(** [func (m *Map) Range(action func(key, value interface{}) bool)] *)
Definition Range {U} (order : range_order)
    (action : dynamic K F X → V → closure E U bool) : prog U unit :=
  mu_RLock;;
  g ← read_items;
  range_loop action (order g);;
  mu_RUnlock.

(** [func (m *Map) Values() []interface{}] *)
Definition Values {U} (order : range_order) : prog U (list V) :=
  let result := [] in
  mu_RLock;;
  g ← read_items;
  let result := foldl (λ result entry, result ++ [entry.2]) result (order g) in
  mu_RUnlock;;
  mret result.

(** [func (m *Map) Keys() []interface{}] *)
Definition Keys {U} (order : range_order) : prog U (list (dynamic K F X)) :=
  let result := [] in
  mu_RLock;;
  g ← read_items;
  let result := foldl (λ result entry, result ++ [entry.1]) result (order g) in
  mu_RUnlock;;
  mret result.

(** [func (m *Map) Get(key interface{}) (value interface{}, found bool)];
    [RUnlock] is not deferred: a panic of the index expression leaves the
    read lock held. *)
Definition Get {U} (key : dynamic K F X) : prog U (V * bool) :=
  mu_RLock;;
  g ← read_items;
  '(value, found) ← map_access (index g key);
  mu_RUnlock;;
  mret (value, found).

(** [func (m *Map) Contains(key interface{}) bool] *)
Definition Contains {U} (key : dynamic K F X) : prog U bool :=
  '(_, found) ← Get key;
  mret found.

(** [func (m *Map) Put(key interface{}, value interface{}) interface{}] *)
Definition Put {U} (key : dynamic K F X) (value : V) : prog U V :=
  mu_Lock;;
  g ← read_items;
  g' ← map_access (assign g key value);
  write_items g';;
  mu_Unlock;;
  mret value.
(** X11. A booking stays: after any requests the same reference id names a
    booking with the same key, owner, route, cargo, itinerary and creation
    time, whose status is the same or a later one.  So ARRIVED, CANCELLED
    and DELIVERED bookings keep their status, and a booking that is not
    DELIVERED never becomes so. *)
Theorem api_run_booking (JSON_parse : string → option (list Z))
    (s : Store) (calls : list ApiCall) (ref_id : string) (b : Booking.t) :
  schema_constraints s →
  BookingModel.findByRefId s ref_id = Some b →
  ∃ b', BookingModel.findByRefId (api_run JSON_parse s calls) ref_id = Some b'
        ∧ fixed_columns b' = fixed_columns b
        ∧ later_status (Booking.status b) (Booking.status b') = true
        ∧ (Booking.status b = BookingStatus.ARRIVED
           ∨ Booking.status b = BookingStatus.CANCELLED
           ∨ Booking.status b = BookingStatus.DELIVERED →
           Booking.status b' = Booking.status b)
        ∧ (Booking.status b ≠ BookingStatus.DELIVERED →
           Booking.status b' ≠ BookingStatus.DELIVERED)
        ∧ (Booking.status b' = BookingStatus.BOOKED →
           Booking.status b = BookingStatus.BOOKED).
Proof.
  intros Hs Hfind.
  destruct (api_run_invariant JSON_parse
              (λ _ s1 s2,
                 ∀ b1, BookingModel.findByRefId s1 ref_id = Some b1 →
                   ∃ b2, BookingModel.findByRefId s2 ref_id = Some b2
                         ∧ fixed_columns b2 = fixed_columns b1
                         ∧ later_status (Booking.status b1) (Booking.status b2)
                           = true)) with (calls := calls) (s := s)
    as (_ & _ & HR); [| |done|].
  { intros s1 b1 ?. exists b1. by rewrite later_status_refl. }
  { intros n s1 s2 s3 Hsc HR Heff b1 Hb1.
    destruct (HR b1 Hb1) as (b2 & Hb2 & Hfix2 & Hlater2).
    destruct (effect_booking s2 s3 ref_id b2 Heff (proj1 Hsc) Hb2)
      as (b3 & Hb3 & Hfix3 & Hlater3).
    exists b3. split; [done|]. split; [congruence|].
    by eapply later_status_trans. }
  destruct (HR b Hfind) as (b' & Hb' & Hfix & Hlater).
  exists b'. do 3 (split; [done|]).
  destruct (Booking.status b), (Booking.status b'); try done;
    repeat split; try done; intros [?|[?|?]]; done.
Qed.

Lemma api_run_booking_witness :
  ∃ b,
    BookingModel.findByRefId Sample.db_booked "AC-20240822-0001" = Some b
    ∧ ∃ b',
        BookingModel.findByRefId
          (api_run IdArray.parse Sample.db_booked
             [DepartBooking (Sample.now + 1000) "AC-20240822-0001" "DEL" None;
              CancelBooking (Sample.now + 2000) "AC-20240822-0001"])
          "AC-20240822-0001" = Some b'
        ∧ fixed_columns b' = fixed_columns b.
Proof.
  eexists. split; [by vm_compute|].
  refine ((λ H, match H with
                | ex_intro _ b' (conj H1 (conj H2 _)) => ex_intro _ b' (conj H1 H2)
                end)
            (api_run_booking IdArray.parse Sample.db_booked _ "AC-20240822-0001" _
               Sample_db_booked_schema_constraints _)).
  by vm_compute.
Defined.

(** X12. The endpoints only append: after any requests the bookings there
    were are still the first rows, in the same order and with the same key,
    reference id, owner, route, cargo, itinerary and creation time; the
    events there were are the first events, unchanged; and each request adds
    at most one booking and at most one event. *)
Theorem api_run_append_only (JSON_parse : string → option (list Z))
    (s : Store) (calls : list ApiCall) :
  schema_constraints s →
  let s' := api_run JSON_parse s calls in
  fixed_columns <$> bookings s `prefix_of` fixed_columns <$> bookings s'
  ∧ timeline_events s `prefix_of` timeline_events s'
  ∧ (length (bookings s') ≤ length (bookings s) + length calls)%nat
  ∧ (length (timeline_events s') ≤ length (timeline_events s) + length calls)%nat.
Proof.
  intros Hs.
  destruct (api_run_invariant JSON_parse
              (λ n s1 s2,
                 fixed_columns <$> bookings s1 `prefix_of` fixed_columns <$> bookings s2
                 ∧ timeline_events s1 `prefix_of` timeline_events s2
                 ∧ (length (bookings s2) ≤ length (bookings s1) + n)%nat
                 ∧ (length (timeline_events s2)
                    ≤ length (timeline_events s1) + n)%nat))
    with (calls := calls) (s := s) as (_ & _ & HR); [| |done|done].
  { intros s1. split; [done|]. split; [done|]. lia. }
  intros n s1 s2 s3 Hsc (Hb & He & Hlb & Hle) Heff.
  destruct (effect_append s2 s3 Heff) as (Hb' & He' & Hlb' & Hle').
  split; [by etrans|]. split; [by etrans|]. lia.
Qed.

--

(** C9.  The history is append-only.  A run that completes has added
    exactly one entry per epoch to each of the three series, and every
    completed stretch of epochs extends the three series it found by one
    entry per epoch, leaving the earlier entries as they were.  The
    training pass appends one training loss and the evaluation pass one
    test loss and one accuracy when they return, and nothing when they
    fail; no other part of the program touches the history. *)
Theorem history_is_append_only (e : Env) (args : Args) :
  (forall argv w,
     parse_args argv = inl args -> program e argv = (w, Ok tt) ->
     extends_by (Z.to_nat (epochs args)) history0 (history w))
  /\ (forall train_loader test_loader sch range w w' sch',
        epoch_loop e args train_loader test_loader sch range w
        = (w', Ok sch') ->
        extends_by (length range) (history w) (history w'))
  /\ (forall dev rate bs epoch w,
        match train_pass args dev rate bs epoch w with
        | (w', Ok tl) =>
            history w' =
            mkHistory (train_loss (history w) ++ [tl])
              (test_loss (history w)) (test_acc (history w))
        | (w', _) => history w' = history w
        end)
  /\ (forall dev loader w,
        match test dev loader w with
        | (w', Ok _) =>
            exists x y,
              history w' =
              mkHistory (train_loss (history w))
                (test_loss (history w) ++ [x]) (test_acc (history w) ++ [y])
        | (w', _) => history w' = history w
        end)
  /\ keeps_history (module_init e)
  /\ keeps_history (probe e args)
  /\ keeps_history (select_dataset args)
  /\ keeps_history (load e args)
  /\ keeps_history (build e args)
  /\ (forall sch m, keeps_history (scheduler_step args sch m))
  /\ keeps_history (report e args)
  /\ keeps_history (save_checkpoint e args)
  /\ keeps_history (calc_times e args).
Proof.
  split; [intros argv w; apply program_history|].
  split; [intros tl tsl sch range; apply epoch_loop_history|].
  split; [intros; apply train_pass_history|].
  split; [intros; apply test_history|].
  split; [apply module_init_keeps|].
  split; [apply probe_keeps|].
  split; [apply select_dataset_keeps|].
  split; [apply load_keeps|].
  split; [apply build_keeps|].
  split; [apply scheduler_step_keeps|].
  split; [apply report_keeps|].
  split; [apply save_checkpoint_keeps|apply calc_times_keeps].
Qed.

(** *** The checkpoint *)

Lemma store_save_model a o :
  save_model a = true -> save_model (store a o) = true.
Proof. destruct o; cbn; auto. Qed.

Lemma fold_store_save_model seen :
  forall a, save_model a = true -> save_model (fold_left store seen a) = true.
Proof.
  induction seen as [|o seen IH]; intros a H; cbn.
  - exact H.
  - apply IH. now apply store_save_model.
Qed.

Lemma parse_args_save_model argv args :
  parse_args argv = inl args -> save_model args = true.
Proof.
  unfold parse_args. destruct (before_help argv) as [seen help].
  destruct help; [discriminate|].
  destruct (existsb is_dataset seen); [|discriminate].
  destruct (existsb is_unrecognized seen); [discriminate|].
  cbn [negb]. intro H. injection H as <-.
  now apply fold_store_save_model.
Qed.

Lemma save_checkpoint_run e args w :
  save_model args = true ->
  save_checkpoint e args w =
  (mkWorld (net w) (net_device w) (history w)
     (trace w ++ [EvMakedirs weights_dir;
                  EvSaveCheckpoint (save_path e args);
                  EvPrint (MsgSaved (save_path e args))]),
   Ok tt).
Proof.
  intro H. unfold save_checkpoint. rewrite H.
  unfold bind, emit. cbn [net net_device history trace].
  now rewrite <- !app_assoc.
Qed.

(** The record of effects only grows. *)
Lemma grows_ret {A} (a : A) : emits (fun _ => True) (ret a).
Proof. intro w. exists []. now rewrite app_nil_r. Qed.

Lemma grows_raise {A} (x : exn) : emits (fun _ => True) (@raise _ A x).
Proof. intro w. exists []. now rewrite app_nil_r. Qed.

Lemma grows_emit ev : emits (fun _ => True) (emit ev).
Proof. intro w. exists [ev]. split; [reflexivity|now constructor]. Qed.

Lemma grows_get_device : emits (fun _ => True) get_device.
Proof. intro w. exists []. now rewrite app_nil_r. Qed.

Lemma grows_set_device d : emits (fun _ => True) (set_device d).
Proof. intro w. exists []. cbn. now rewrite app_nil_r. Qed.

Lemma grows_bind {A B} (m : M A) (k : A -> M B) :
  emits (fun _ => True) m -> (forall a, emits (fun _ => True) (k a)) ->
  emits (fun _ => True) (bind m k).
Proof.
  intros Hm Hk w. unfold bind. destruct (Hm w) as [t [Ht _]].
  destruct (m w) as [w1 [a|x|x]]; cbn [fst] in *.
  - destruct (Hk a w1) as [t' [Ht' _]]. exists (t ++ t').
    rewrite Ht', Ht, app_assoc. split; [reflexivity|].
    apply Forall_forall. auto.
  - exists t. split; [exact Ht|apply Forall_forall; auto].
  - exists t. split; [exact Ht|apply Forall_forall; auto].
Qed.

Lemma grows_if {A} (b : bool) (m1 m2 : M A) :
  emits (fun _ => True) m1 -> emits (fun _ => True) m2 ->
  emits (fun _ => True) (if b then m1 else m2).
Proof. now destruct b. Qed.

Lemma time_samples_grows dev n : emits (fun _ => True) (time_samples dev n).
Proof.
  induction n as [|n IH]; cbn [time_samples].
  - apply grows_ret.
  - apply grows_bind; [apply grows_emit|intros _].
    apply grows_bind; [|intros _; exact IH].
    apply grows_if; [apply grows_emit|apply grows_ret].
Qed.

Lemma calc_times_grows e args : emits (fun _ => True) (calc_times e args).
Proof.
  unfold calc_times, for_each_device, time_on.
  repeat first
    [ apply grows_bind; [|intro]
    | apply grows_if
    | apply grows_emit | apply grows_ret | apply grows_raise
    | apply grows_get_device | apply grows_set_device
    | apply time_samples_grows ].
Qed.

---

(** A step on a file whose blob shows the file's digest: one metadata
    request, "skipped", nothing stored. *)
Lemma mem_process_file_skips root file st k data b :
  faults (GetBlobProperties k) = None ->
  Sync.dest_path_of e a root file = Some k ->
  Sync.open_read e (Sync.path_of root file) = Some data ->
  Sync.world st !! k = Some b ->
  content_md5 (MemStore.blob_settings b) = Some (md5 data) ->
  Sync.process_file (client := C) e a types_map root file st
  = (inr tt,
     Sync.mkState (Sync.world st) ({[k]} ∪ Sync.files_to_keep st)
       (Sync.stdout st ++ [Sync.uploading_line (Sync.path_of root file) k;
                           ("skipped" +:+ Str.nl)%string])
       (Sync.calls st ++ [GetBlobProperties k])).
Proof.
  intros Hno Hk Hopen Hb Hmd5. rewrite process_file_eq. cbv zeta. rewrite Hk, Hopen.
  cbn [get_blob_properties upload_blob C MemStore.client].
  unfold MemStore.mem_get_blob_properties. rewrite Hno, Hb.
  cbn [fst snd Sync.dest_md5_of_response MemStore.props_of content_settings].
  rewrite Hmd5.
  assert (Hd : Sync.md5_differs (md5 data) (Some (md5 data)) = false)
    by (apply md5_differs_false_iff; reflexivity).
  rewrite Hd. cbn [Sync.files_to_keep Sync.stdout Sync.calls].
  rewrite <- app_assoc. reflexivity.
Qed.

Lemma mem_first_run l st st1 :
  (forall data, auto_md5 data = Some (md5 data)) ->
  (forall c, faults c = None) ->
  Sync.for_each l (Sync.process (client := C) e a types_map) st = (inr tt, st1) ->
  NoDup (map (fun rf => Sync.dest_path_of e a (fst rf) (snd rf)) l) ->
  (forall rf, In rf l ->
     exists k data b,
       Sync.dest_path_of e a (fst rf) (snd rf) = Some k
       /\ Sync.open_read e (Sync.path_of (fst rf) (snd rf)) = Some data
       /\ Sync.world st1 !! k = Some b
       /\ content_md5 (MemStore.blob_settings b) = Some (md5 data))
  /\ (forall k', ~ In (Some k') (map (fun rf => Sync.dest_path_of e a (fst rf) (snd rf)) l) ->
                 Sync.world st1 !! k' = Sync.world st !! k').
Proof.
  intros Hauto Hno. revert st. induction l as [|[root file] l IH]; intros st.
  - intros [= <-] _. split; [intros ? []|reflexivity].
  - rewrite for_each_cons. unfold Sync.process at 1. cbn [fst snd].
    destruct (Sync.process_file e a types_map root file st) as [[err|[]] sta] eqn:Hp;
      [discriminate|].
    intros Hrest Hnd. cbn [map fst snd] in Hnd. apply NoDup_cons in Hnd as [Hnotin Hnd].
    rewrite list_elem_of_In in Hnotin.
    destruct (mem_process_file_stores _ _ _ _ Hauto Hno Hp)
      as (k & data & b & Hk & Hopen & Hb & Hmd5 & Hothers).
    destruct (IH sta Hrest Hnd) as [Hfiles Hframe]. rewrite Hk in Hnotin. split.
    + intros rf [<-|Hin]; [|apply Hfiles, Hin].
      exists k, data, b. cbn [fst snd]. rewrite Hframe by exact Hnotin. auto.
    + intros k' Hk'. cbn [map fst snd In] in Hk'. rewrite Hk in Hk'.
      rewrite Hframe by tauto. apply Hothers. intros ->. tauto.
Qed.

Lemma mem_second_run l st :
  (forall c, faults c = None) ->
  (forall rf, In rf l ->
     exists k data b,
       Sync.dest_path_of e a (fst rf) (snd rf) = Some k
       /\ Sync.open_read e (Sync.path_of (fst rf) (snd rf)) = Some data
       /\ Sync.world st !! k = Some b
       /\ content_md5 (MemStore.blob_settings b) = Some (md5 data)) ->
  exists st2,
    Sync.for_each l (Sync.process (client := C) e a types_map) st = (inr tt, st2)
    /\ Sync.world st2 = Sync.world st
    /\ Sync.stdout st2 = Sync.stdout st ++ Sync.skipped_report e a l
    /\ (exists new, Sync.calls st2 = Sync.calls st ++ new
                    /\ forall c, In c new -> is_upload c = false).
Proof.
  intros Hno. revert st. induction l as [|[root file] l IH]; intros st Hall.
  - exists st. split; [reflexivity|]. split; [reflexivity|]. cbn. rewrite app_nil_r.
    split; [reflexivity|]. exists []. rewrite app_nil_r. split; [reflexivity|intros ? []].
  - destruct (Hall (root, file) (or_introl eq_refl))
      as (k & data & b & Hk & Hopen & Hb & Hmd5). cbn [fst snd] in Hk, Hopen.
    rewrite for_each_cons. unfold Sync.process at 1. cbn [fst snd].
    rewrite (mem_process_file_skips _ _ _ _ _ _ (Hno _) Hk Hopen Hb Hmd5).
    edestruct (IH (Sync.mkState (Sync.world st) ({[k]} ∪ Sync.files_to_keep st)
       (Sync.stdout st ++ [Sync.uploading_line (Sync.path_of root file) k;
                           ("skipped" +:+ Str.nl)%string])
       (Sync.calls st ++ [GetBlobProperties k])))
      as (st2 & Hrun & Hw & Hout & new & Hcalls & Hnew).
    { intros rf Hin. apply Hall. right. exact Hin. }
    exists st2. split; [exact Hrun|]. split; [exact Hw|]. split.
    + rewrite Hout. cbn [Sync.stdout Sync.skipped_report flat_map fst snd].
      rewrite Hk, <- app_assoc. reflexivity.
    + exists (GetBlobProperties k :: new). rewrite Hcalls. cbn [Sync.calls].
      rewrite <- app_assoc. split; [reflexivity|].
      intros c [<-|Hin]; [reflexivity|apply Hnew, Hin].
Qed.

*Your task*
In the listing above, find the line containing "Proof. now destruct b. Qed." and the line containing "apply grows_bind; [|intros _; exact IH].", then quote both, plus every line between them, exactly as written.

*Expected output*
Proof. now destruct b. Qed.

Lemma time_samples_grows dev n : emits (fun _ => True) (time_samples dev n).
Proof.
  induction n as [|n IH]; cbn [time_samples].
  - apply grows_ret.
  - apply grows_bind; [apply grows_emit|intros _].
    apply grows_bind; [|intros _; exact IH].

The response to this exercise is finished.